Healthcare costs in the US are out of control. A perfect storm of COVID, diabetes, and people delaying medical care. Even though prescription drug costs are only $.11 of every healthcare dollar spent, drug companies are an easy target to help reduce costs.
The Atlantics reported that “the Department of Health and Human Services estimates that Americans spent more than $460 billion on drugs—16.7 percent of total health-care spending—in 2016, the last year for which there are definitive data. On average, citizens of other rich countries spend 56 percent of what Americans spend on the same drug”.
PhRMA, of course, will counter this push by saying that drug companies need the money for R&D even though they used the recent Trump tax cuts to buy back stock and reward shareholders. More new drugs are being developed by smaller biotechs who big pharma companies are acquiring as their drug candidates move through clinical trials.
The Pharmaceutical Research and Manufacturers of America raised nearly $527 million last year and spent roughly $506 million, new tax returns obtained by OpenSecrets reveal. That’s a record haul for the organization, which is funded by the world’s most powerful pharmaceutical companies.
Forward-thinking pharma CEOs should be preparing their company for changes in healthcare that are inevitable. This means examining the organization and looking for ways to improve responsiveness. It does not necessarily mean laying off people.
Will DTC be cut?
I guess that it depends on the drug and the health condition in which the product competes. Recent research has shown that the one area where people don’t trust drug companies is costs. Even with decent insurance, co-pays can wipe out savings and put patients and caregivers in dire straits.
There is a lot more emphasis to show a true ROI on DTC marketing efforts when connecting the dots between awareness and asking for a new Rx has become difficult. The pandemic has led to more people using the Internet for health information, and they tend to “shop” for new drugs and listen to their experiences.

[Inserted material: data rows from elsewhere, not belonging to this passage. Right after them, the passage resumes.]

(* ===== verification/HeapFileLivelock.v ===== *)
(** The heap file whose threshold is below the size of a tuple: an insertion
    that never ends. *)
From stdpp Require Import gmap.
From S2P Require Import Prelude Outcome BTreeNode HeapPage HeapFile HeapFileInv HeapFileSteps HeapFileOps.
Local Open Scope Z_scope.


(** Inserting the same tuple [k] times; [rounds] bounds the pages tried. *)
Fixpoint insert_many (above : Z -> bool) (rounds k : nat) (v : list Z) (t : HeapFile) : outcome HeapFile :=
  match k with
  | O => Done t
  | S k => '(_, t) ← heap_file_insert above false 1 (replicate rounds 0) t v; insert_many above rounds k v t
  end.

Opaque kDirNodeEntryCount kDirArraySize.

Section jam.
Context (n : nat) (Hn : 12 <= Z.of_nat n <= 16338) (above : Z -> bool).
Implicit Types (t : HeapFile).
Let Hn1 : 1 <= Z.of_nat n < 2 ^ 14.
Proof. lia. Qed.
Let Hn2 : 12 <= Z.of_nat n < 2 ^ 14.
Proof. lia. Qed.

(** Every page is full, and what it has left is still above the threshold;
    every directory node has enough such pages for a search to stop there. *)
Record jammed (t : HeapFile) : Prop := Jammed {
  jm_inv : heap_inv n t;
  jm_full : forall pid f h, 0 <= pid -> page_at t pid = Some (f, h) ->
    removed_count (heap_slots h) = 0%nat /\ 16342 - (4 + Z.of_nat n) * Z.of_nat (heap_count h) < 4 + Z.of_nat n /\
    above (16342 - (4 + Z.of_nat n) * Z.of_nat (heap_count h)) = true;
  jm_dir : forall pid p, 0 <= pid -> pointer_at t pid = Some p -> ptr p <> 0 -> above (dir_free_space p) = true;
  jm_nodes : Forall (fun c => N_pages <= c)%nat (map node_count (dirNodes t));
  jm_next : exists k, next_page_to_scan t = Z.of_nat (k * kDirNodeEntryCount) /\ (k < length (dirNodes t))%nat }.

(** A search in a node finds all of its pages. *)
Lemma entries_all l : forall c pid, (c <= length l)%nat ->
  (forall i p, l !! i = Some p -> (i < c)%nat -> ptr p <> 0 /\ above (dir_free_space p) = true) ->
  (c <= length (entries_with_space above l pid))%nat.
Proof.
  induction l as [|p l IH]; intros c pid Hc Hl; cbn [length] in *; [lia|]. destruct c as [|c]; [lia|].
  cbn [entries_with_space]. destruct (Hl 0%nat p) as [H1 H2]; [done|lia|].
  rewrite (proj2 (Z.eqb_neq _ _) H1), H2. cbn. apply le_n_S, IH; [lia|]. intros i q Hi Hic. apply (Hl (S i)); [done|lia].
Qed.

Lemma jammed_scan t : jammed t -> exists l next, find_pages_with_free_space above false t = Done (set_lists t l next (page_that_might_have_space t)) /\
  jammed (set_lists t l next (page_that_might_have_space t)) /\ (N_pages <= length l)%nat.
Proof.
  intros [I Jf Jd Jn (k & Ek & Hk)]. unfold find_pages_with_free_space. cbn [andb].
  destruct (node_start_index k) as [Ei Ee]. rewrite <- Ek in Ei, Ee.
  assert (numSlots t <=? next_page_to_scan t = false) as Hlt.
  { apply Z.leb_gt. rewrite dir_bound by exact (hi_next _ _ I). by rewrite Ei. }
  destruct (length (dirNodes t)) as [|len] eqn:El; [lia|]. cbn [scan_dir_nodes]. rewrite Hlt, Ei, Ee.
  destruct (lookup_lt_is_Some_2 (dirNodes t) k) as [d Hd]; [lia|]. rewrite Hd. cbn [of_option mbind outcome_bind].
  rewrite scan_last by (rewrite entry_count; lia). rewrite Nat.sub_0_r, drop_0.
  destruct (proj1 (list.Forall_lookup _ _) (hi_nodes _ _ I) k d Hd) as (Hlen & Hcnt & Hz).
  rewrite take_ge by lia. set (found := entries_with_space _ _ _). set (l := _ ++ found). set (next := _ mod _).
  assert (N_pages <= length found)%nat as Hfound.
  { transitivity (node_count d).
    - apply (proj1 (list.Forall_forall _ _) Jn). apply list_elem_of_In, in_map_iff. exists d. split; [done|].
      apply list_elem_of_In. by eapply list_elem_of_lookup_2.
    - apply entries_all; [lia|]. intros i p Hi Hic. assert (ptr p <> 0) as Hnz by (rewrite (Hz i p Hi); lia). split; [done|].
      apply (Jd (Z.of_nat (k * kDirNodeEntryCount + i)) p); [lia| |done]. unfold pointer_at.
      destruct (dir_at k i) as [-> ->]; [lia|]. by rewrite Hd. }
  assert (N_pages <= length l)%nat as Hl by (unfold l; rewrite length_app; lia).
  rewrite (proj2 (Nat.leb_le _ _) Hl). cbn [mbind outcome_bind set_lists pages_with_free_space].
  rewrite (proj2 (Nat.ltb_ge _ _) Hl). cbn [andb]. exists l, next. split; [done|]. split; [|done].
  constructor; try done.
  - apply (set_lists_ok n above); [done| | |].
    + unfold next. apply Z.mod_pos_bound. pose proof (numSlots_bound n t I). lia.
    + intros x Hx. apply elem_of_app in Hx as [Hx|Hx]; [split; [by apply I|by left]|].
      apply (scan_found n above t (next_page_to_scan t) d x); [exact (hi_next _ _ I)|by rewrite Ei|].
      rewrite Ee, drop_0, take_ge by lia. done.
    + intros x Hx. apply elem_of_app. left. by apply I.
  - unfold next, numSlots. rewrite Ek, El. cbn [set_lists next_page_to_scan dirNodes]. rewrite <- Nat2Z.inj_add, <- Nat2Z.inj_mod.
    rewrite <- Nat.mul_succ_l. destruct (decide (S k = S len)) as [->|Hne].
    + exists 0%nat. split; [by rewrite Nat.Div0.mod_same|lia].
    + exists (S k). split; [|lia]. rewrite Nat.mod_small; [done|]. rewrite entry_count. lia.
Qed.

Lemma jammed_set_might t pid : jammed t -> pid ∈ pages_with_free_space t ->
  jammed (set_lists t (pages_with_free_space t) (next_page_to_scan t) (Some pid)).
Proof.
  intros [I Jf Jd Jn Jx] Hin. constructor; try done.
  apply (set_lists_ok n above); [done|exact (hi_next _ _ I)|intros x Hx; split; [by apply I|by left]|congruence].
Qed.

Lemma jammed_get fuel r t : jammed t -> exists pid t', get_page_with_space above false (S fuel) r t = Done (pid, t') /\
  jammed t' /\ pid ∈ pages_with_free_space t' /\ forall x, page_at t' x = page_at t x.
Proof.
  intros J.
  destruct (page_that_might_have_space t) as [pid|] eqn:Em.
  2: destruct (decide (16 <= length (pages_with_free_space t))%nat) as [L|L].
  3: { cbn [get_page_with_space]. rewrite Em, (proj2 (Nat.ltb_lt _ _)) by lia.
    destruct (jammed_scan t J) as (l & next & -> & J1 & Hl). cbn [mbind outcome_bind]. set (t1 := set_lists _ _ _ _) in *.
    destruct (get_page_now n above false fuel r t1 (jm_inv _ J1)) as (pid & Hin & ->).
    - intros _. cbn. assert (N_pages = 128%nat) by done. lia.
    - eexists _, _. split; [done|]. split; [by apply jammed_set_might|]. done. }
  all: destruct (get_page_now n above false (S fuel) r t (jm_inv _ J)) as (x & Hin & ->); [congruence || done|];
    eexists _, _; (split; [done|]); (split; [by apply jammed_set_might|]); done.
Qed.

(** A round on a jammed file ends in a jammed file with the same pages. *)
Lemma jammed_round fuel r t v : jammed t -> length v = n -> exists t', jammed t' /\
  (forall x, 0 <= x -> page_at t' x = page_at t x) /\
  forall rs, heap_file_insert above false (S fuel) (r :: rs) t v = heap_file_insert above false (S fuel) rs t' v.
Proof.
  intros J Hv. destruct (jammed_get fuel r t J) as (pid & t1 & Eg & J1 & Hin & Pg).
  destruct (hi_list _ _ (jm_inv _ J1) pid Hin) as [Hp [[f h] E]].
  destruct (page_at_ok n t1 pid f h (jm_inv _ J1) Hp E) as (F0 & Ef & Eh & P & Ls & _).
  destruct (jm_full _ J1 pid f h Hp E) as (Hr & Hfull & Ha).
  destruct (strike_off n t1 pid f h (16342 - (4 + Z.of_nat n) * Z.of_nat (heap_count h)) (jm_inv _ J1) Hp E) as (t2 & Eu & St).
  exists t2. split; [|split].
  - destruct J1 as [_ Jf Jd Jn (k & Ek & Hk)]. constructor.
    + apply St.
    + intros x g q Hx. rewrite (st_page _ _ _ _ _ St) by done. by apply Jf.
    + intros x p Hx Ep Hnz. destruct (st_pointer _ _ _ _ _ St x p Hx Ep) as [[-> ->]|[_ E']]; [done|by eapply Jd].
    + by rewrite (st_counts _ _ _ _ _ St).
    + exists k. rewrite (st_next _ _ _ _ _ St). split; [done|].
      by rewrite <- (length_map node_count), (st_counts _ _ _ _ _ St), length_map.
  - intros x Hx. by rewrite (st_page _ _ _ _ _ St), Pg.
  - intros rs. rewrite heap_insert_round, Eg. cbn [mbind outcome_bind]. unfold try_page.
    rewrite heap_getDirNode_here by done. cbn [mbind outcome_bind]. rewrite E. cbn [of_option mbind outcome_bind].
    rewrite (heap_insert_full n Hn1 h v P Hv Hr Hfull). cbn [of_option mbind outcome_bind].
    rewrite (set_page_same t1 f h Ef), (heap_freeSpace_ok n Hn1 h P), Hr. cbn [of_option mbind outcome_bind].
    rewrite Nat.mul_0_l, Z.add_0_r, Eu. done.
Qed.

(** ** An executable check *)

Definition page_jammed (h : HeapPage) : bool :=
  (removed_count (heap_slots h) =? 0)%nat && (16342 - (4 + Z.of_nat n) * Z.of_nat (heap_count h) <? 4 + Z.of_nat n) &&
  above (16342 - (4 + Z.of_nat n) * Z.of_nat (heap_count h)).

Definition jammedb (t : HeapFile) : bool :=
  forallb (fun pid => match page_at t pid with Some (_, h) => page_jammed h | None => true end) (heap_pids t) &&
  forallb (fun d => (N_pages <=? node_count d)%nat &&
    forallb (fun p => (ptr p =? 0) || above (dir_free_space p)) (dataPagePointers d)) (dirNodes t) &&
  (next_page_to_scan t =? 0).

Lemma jammedb_ok t : heap_inv n t -> jammedb t = true -> jammed t.
Proof.
  intros I H. apply andb_prop in H as [H H3]. apply andb_prop in H as [H1 H2].
  pose proof (proj1 (forallb_forall _ _) H1) as Hpages. pose proof (proj1 (forallb_forall _ _) H2) as Hnodes. cbn beta in *.
  constructor; [done| | | |].
  - intros pid f h Hp E. destruct (page_at_ok n t pid f h I Hp E) as (_ & _ & _ & _ & L & _).
    specialize (Hpages pid). rewrite E in Hpages. unfold page_jammed in Hpages.
    assert (In pid (heap_pids t)) as Hin by (apply in_map_iff; exists (Z.to_nat pid); split; [lia|apply in_seq; lia]).
    apply Hpages in Hin. apply andb_prop in Hin as [Hin ?]. apply andb_prop in Hin as [E1 E2].
    apply Nat.eqb_eq in E1. apply Z.ltb_lt in E2. done.
  - intros pid p Hp E Hnz. unfold pointer_at in E. apply bind_Some in E as (d & Ed & E).
    destruct (andb_prop _ _ (Hnodes d ltac:(apply list_elem_of_In; by eapply list_elem_of_lookup_2))) as [_ Hd].
    pose proof (proj1 (forallb_forall _ _) Hd p) as Hpt. cbn beta in Hpt. rewrite (proj2 (Z.eqb_neq _ _) Hnz) in Hpt.
    apply Hpt, list_elem_of_In. by eapply list_elem_of_lookup_2.
  - apply list.Forall_forall. intros c Hc. apply list_elem_of_In, in_map_iff in Hc as (d & <- & Hd).
    destruct (andb_prop _ _ (Hnodes d Hd)) as [Hc _]. by apply Nat.leb_le.
  - exists 0%nat. apply Z.eqb_eq in H3. split; [done|]. pose proof (hi_some _ _ I). lia.
Qed.

(** ** Insertions keep the invariant, whatever the threshold *)

Lemma insert_keeps_inv fuel v : length v = n -> forall rs t id t', heap_inv n t -> heap_growable t = true ->
  heap_file_insert above false (S fuel) rs t v = Done (id, t') -> heap_inv n t' /\ heap_growable t' = true.
Proof.
  intros Hv. induction rs as [|r rs IH]; intros t id t' I Hg E; [done|]. rewrite heap_insert_round in E.
  pose proof (get_page_ok n Hn2 above fuel r t I Hg) as Hget.
  destruct (get_page_with_space above false (S fuel) r t) as [[pid t1]| |]; [|done..]. cbn [mbind outcome_bind] in E.
  destruct Hget as (I1 & G1 & Hin). cbn [fst snd] in *. pose proof (gr_growable _ _ _ G1) as Hg1.
  destruct (try_page_ok n Hn t1 pid v I1 Hin Hv) as [(id2 & t2 & E2 & I2 & Hg2 & _)|(t2 & free & E2 & _ & St & _)];
    rewrite E2 in E; cbn [mbind outcome_bind] in E.
  - injection E as <- <-. split; [done|]. by rewrite Hg2, Hg1.
  - apply (IH t2 id t' (st_inv _ _ _ _ _ St)); [|done]. by rewrite (st_growable _ _ _ _ _ St), Hg1.
Qed.

Lemma insert_many_inv rounds k v : length v = n -> forall t t', heap_inv n t -> heap_growable t = true ->
  insert_many above rounds k v t = Done t' -> heap_inv n t' /\ heap_growable t' = true.
Proof.
  intros Hv. induction k as [|k IH]; intros t t' I Hg E; cbn [insert_many] in E; [by injection E as <-|].
  destruct (heap_file_insert above false 1 (replicate rounds 0) t v) as [[id t1]| |] eqn:E1; [|done..].
  destruct (insert_keeps_inv 0 v Hv _ t id t1 I Hg E1) as [I1 Hg1]. by apply (IH t1).
Qed.

End jam.

(** [free / (EFFECTIVE_PAGE_SIZE + 0.0) >= 0.05] for a whole number *)
Definition default_threshold (free : Z) : bool := 818 <=? free.

(** 384 tuples of 5000 bytes in a new file. *)
Definition large_tuples : outcome HeapFile :=
  t ← create_heap (map Z.of_nat (seq 1 200)); insert_many default_threshold 8 384 (replicate (Z.to_nat 5000) 7) t.

Lemma small_frames : NoDup (map Z.of_nat (seq 1 200)) /\ 0 ∉ map Z.of_nat (seq 1 200).
Proof.
  split; [apply (NoDup_fmap_2 Z.of_nat), NoDup_seq|].
  intros H. apply list_elem_of_In, in_map_iff in H as (k & E & Hk). apply in_seq in Hk. lia.
Qed.

Lemma large_tuples_check : match large_tuples with Done t => jammedb (Z.to_nat 5000) default_threshold t | _ => false end = true.
Proof. vm_cast_no_check (eq_refl true). Qed.

Lemma large_tuples_jammed : exists t, large_tuples = Done t /\ heap_growable t = true /\ jammed (Z.to_nat 5000) default_threshold t.
Proof.
  pose proof large_tuples_check as H. destruct large_tuples as [t| |] eqn:E; [|done..]. exists t. split; [done|].
  unfold large_tuples in E. destruct small_frames as [F1 F2].
  pose proof (heap_create_ok (Z.to_nat 5000) ltac:(lia) default_threshold (map Z.of_nat (seq 1 200)) F1 F2) as Hc.
  destruct (create_heap (map Z.of_nat (seq 1 200))) as [t0| |]; [|done..]. cbn [mbind outcome_bind] in E.
  destruct Hc as (I & Hg & _).
  destruct (insert_many_inv (Z.to_nat 5000) ltac:(lia) default_threshold 8 384 _ (length_replicate _ _) t0 t I Hg E) as [I' Hg'].
  split; [done|]. by apply jammedb_ok.
Qed.

(** With the default threshold an insertion can go on forever: 384 tuples of
    5000 bytes fill the first 128 pages but leave 1330 bytes in each, which is
    above the threshold, so that the search for pages with space finds them
    again and again and never makes new ones.  After any number of rounds the
    next insertion is where it started, with the same pages. *)
Theorem heap_insert_livelock : exists t, large_tuples = Done t /\ heap_growable t = true /\
  forall v fuel rs, length v = Z.to_nat 5000 -> exists t', (forall pid, 0 <= pid -> page_at t' pid = page_at t pid) /\
    forall rs', heap_file_insert default_threshold false (S fuel) (rs ++ rs') t v =
      heap_file_insert default_threshold false (S fuel) rs' t' v.
Proof.
  destruct large_tuples_jammed as (t & E & Hg & J). exists t. split; [done|]. split; [done|].
  intros v fuel rs Hv. clear E Hg. revert t J. induction rs as [|r rs IH]; intros t J; [by exists t|].
  destruct (jammed_round (Z.to_nat 5000) ltac:(lia) default_threshold fuel r t v J Hv) as (t1 & J1 & P1 & E1).
  destruct (IH t1 J1) as (t2 & P2 & E2). exists t2. split; [intros pid Hp; by rewrite P2, P1|].
  intros rs'. cbn [app]. by rewrite E1, E2.
Qed.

DTC managers will need to continually sell DTC budgets, with agency help, to management who is asking more in-depth questions about spending. I recently worked with a client to try and show the ROI of online pad media, and it wasn’t easy. Because of privacy issues, it’s almost impossible to show a direct correlation between online paid media and a new Rx.
Good managers know that there usually isn’t one DTC tactic that leads to a new Rx. DTC is best when it works together like a well-tuned engine. Testing new ways to reach potential customers is also getting harder as dollars are hard to come by.
I’ve said before that changes are on the horizon for healthcare and pharma. It is coming a lot faster now, and pharma has to be ready.